Cumhurbaşkanı Erdoğan’ın G-20 zirvesinde ifade ettiği cümleler de gösteriyor ki Türkiye bu süreci sadece sağlık konusunda değil siyasal anlamda da iyi okuyor:
“Küresel finansal krizi döneminde yaptığımız gibi bir an önce harekete geçmeli ve küresel güveni tesis etmek için ortak çaba sarf etmeliyiz. Merkez bankaları arasındaki swap anlaşmalarının G20'nin tüm üyelerini kapsayacak şekilde genişletilmesi gerekiyor. Şayet küresel ekonomide güveni artırmak istiyorsak bunu bir an önce hayata geçirmeliyiz. Eğer her türlü tek taraflı adımlarla yola devam edersek küresel ticaretin tamamını olumsuz etkileyecek yeni bir sürece girmemiz kaçınılmazdır.”
“Reks’in önünde…”
Yazdım yazdım, sildim. Sanırım yaşanmış ve bitmiş olsa da anılarımı hatırlatacak mekânların varlığını bir gün sürdürememesinden korkuyorum. Ömrüm boyunca hiç Reks Sineması’nın önünden geçmeyeceğimi bilsem de varlığını bilme fikrine alışmışım.
Haberi almışsınızdır, “Reks’in önünde…” diye başlayan cümleler, kararlaştırılan buluşma saatleri ve zaten İstanbul’da sınırlı sayıya düşmüş bazı ayrıcalıklar artık olmayacak. Reks Sineması da bunlardan biri.
İnsan olmanın en büyük ayrıcalıklarından biri ne yaşamış olursa olsun, sevinç ya da keder, o anıları her şeye rağmen tebessümle hatırlayabileceği hiç gitmese de, hatta önünden geçmese de o mekânların hala var olduğunu bilmesidir. Sanırım korkum, anılarımı Reks gibi günün birinde unutacak olmam.

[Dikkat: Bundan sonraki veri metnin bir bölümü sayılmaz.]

(** The loop of [prepare_payout]: every account is looked up again. *)
Definition prepare_one (it : PayoutItem) : pool () := λ s,
  match pd_accounts (st_data s) !! pi_address it with
  | None => (Err (StorageError ("account " ++ pi_address it ++ " disappeared while preparing payout")), s)
  | Some _ => (Ok (), on_data (λ d, set_accounts (on_account (pi_address it) (prepare_item (pi_amount it)) (pd_accounts d)) d) s)
  end.

Definition PoolStore_prepare_payout (saved : option string) (payout_id : string) (minimum now : Z) : pool PayoutBatch := λ s,
  let items := payout_items minimum (pd_accounts (st_data s)) in
  if bool_decide (items = []) then (Err (Config "no balances meet the payout threshold"), s) else
  let batch := mkBatch payout_id now Prepared items [] in
  (_ ← sr_each prepare_one items;
   _ ← sr_modify (on_data (λ d, set_payouts (pd_payouts d ++ [batch]) d));
   _ ← save saved; mret batch) s.

(** [position(|payout| payout.payout_id == payout_id && payout.status == Prepared)] *)
Definition prepared_position (payout_id : string) (payouts : list PayoutBatch) : option (nat * PayoutBatch) :=
  list_find (λ p, po_payout_id p = payout_id ∧ po_status p = Prepared) payouts.

Section hex.
(** [hex::decode] of the [hex] crate, by the length of its result. *)
Context (hex_decode : string → option (list byte)).

Definition tx_hash_text (h : string) : bool :=
  match hex_decode h with Some l => Nat.eqb (length l) 32 | None => false end.

Definition PoolStore_confirm_payout (saved : option string) (payout_id : string) (hashes : list string) : pool PayoutBatch := λ s,
  if bool_decide (hashes = []) || existsb (λ h, negb (tx_hash_text h)) hashes
  then (Err (Config "transaction hashes must be 32-byte hex"), s) else
  let payouts := pd_payouts (st_data s) in
  if existsb (λ p, existsb (λ e, existsb (λ h, bool_decide (h = e)) hashes) (po_transaction_hashes p)) payouts
  then (Err (Config "a payout transaction hash is already recorded"), s) else
  match prepared_position payout_id payouts with
  | None => (Err (Config "prepared payout not found"), s)
  | Some (i, p) =>
      let batch := mkBatch (po_payout_id p) (po_created_at p) Submitted (po_items p) hashes in
      (_ ← save saved; mret batch) (on_data (λ d, set_payouts (<[i := batch]> (pd_payouts d)) (set_accounts
        (foldl (λ m it, on_account (pi_address it) (confirm_item (pi_amount it)) m) (pd_accounts d) (po_items p)) d)) s)
  end.

End hex.

Definition cancel_one (it : PayoutItem) : pool () := λ s,
  let touched := on_data (λ d, set_accounts (on_account (pi_address it) id (pd_accounts d)) d) s in
  if ab_pending (account (pi_address it) (pd_accounts (st_data s))) <? pi_amount it
  then (Err (StorageError ("pending payout balance is inconsistent for " ++ pi_address it)), touched)
  else (Ok (), on_data (λ d, set_accounts (on_account (pi_address it) (cancel_item (pi_amount it)) (pd_accounts d)) d) s).

Definition PoolStore_cancel_payout (saved : option string) (payout_id : string) : pool PayoutBatch := λ s,
  match prepared_position payout_id (pd_payouts (st_data s)) with
  | None => (Err (Config "prepared payout not found"), s)
  | Some (i, p) =>
      let batch := mkBatch (po_payout_id p) (po_created_at p) Cancelled (po_items p) (po_transaction_hashes p) in
      (_ ← sr_each cancel_one (po_items p);
       _ ← sr_modify (on_data (λ d, set_payouts (<[i := batch]> (pd_payouts d)) d));
       _ ← save saved; mret batch) s
  end.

İlk Müslüman kadın tiyatrocu Afife Jale’nin Apollon Tiyatrosu’nda boy gösterdiği yer Reks. Daha sonra Hale Sineması adını alan yer, 1962’den bu yana Reks Sineması olarak varlığını sürdürüyor. Eh asıl sorun, adı 2000 yılında çakma modernizasyonun getirmiş olduğu özentilikle “Rexx” olarak değiştirildiğinde başlamıştı ama varlığı yetiyordu.
Reks hiçbir zaman salt sinema olmadı, hatta salonlarında oynatılan filmlerden daha çok kapısının önünde biriyle buluşma saatini bekleyen hikâyeler her türlü bahse girerim o filmlerden çok daha etkilidir.
Umarım Reks o yalnız ve kimsenin haberi olmadığı hayatına devam eder. Çünkü bazen hayattaki en büyük ayrıcalık budur.